Similar to celery in that you deal with python functions – abstracting away serialisation and deserialisation.

It could not produce messages on the external redis (aws elasticache) instance:

redis.exceptions.ResponseError: Command # 1 (SADD rq:queues rq:queue:test) of pipeline caused error: MOVED 8713


Remember 1 worker

100 messages

Time to produce messages: 2.54 s (as json) # lightning
Time to consumer messages including consumer startup: 240s # super slow

The reason it was super slow is that the rq worker shell script does importing of libraries it needs after forking in a fetch-fork-execute loop. More in the rq performance notes.

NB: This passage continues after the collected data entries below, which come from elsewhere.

Lemma pending_last it :
  wf_iter it -> cur_entry it = 0 -> worker_threads <= (cur_entry_index it + 1) * 64 -> pending it = [].
Proof.
  intros [Hf Hi] E Hle. assert (nwords - cur_entry_index it - 1 = 0) as En by (unfold nwords in *; zlia).
  unfold pending. by rewrite E, bits_of_0, En.
Qed.

Lemma mine_spec skip it pos :
  0 <= pos < 64 ->
  skip && (cur_entry_index it =? tls_index) && (pos =? ctz tls_entry)
  = mine skip (cur_entry_index it * 64 + pos).
Proof.
  intros Hpos. destruct Hown as (E & Hk & Hi). unfold mine, xid_index. rewrite E, ctz_pow2 by lia.
  destruct skip; [|done]. cbn [andb].
  destruct (Z.eqb_spec (cur_entry_index it) tls_index), (Z.eqb_spec pos k),
    (Z.eqb_spec (cur_entry_index it * 64 + pos) (tls_index * 64 + k)); (done || lia).
Qed.

(** How much there is left to do. *)
Definition work (it : readers_iter) : nat :=
  (length (pending it) + Z.to_nat (nwords - cur_entry_index it))%nat.

Definition wanted (skip : bool) (it : readers_iter) : list Z :=
  filter (fun p => mine skip p = false) (pending it).

(** One call of [next] delivers the next position that is not to be skipped. *)
Definition delivers (skip : bool) (it : readers_iter) (r : Z) (it' : readers_iter) : Prop :=
  match wanted skip it with
  | [] => r = -1
  | p :: l => r = p /\ 0 <= p /\ wf_iter it' /\ wanted skip it' = l /\ (work it' <= work it)%nat
  end.

Lemma runs_next_loop skip n : forall it,
  wf_iter it -> (work it <= n)%nat ->
  exists r it', delivers skip it r it' /\ runs (loop n (fun it =>
    if negb (cur_entry it =? 0) then
      let pos := ctz (cur_entry it) in
      let it' := mk_iter (cur_entry_index it) (Z.land (cur_entry it) (cur_entry it - 1)) in
      if skip && (cur_entry_index it =? tls_index) && (pos =? ctz tls_entry)
      then ret (inl it')
      else ret (inr (cur_entry_index it * 64 + pos, it'))
    else if worker_threads <=? (cur_entry_index it + 1) * 64 then ret (inr (-1, it))
    else
      let i := cur_entry_index it + 1 in
      let* w := rd_reader_word a i in
      ret (inl (mk_iter i w))) it) m (r, it') m.
Proof.
  induction n as [|n IH]; intros it Hit Hn.
  { destruct Hit as [_ ?]. unfold work in Hn. lia. }
  destruct (Z.eqb_spec (cur_entry it) 0) as [E|E].
  - destruct (Z.leb_spec worker_threads ((cur_entry_index it + 1) * 64)) as [Hl|Hl].
    + exists (-1), it. split.
      * unfold delivers, wanted. by rewrite pending_last.
      * apply runs_loop_end. rewrite E. apply Z.leb_le in Hl as ->. apply runs_ret.
    + destruct (pending_word it Hit E Hl) as [Ep Hit'].
      destruct (IH _ Hit') as (r & it' & Hd & Hr).
      { unfold work in *. rewrite <- Ep. cbn [cur_entry_index]. destruct Hit' as [_ Hi']. cbn in Hi'. lia. }
      exists r, it'. split.
      * unfold delivers, wanted, work in *. rewrite Ep. destruct (filter _ _); [done|].
        destruct Hd as (? & ? & ? & ? & Hle). split_and!; try done. cbn in Hle. lia.
      * eapply runs_loop_step; [|exact Hr]. rewrite E. apply Z.leb_gt in Hl as ->.
        eapply runs_bind; [apply runs_rd_word|]. apply runs_ret.
  - destruct (pending_bit it Hit E) as (Ep & Hit' & Hc).
    assert (negb (cur_entry it =? 0) = true) as Eb by (by apply negb_true_iff, Z.eqb_neq).
    pose proof (mine_spec skip it _ Hc) as Em. destruct (mine skip _) eqn:Es in Em.
    + destruct (IH _ Hit') as (r & it' & Hd & Hr).
      { unfold work in *. rewrite Ep in Hn. cbn in Hn |- *. lia. }
      exists r, it'. split.
      * unfold delivers, wanted, work in *. rewrite Ep, filter_cons, decide_False by congruence.
        destruct (filter _ _); [done|]. destruct Hd as (? & ? & ? & ? & Hle). split_and!; try done.
        cbn in Hle |- *. lia.
      * eapply runs_loop_step; [|exact Hr]. rewrite Eb. cbv zeta. rewrite Em. apply runs_ret.
    + eexists _, _. split; [|apply runs_loop_end; rewrite Eb; cbv zeta; rewrite Em; apply runs_ret].
      unfold delivers, wanted. rewrite Ep, filter_cons, decide_True by done.
      split_and!; [done|destruct Hit as [_ ?]; lia|done|done|]. unfold work. rewrite Ep. cbn. lia.
Qed.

So important to ensure the consumer is architected in a way that lots of work is not done at startup or create your own worker process / consumer.

After the fix

Time to produce messages: 2.40 s
Time to consumer messages including consumer startup: 9.13s

The fastest but remember these tests were run lcoally



rq info

Monitoring looks decent on rq and is a first class citizen.

to view stats over time:

rq info --interval 1

Redis + Huey

Not workable.

Appears the redis problems are due to the conenction with a redis cluster – not a single node redis instance which is expected.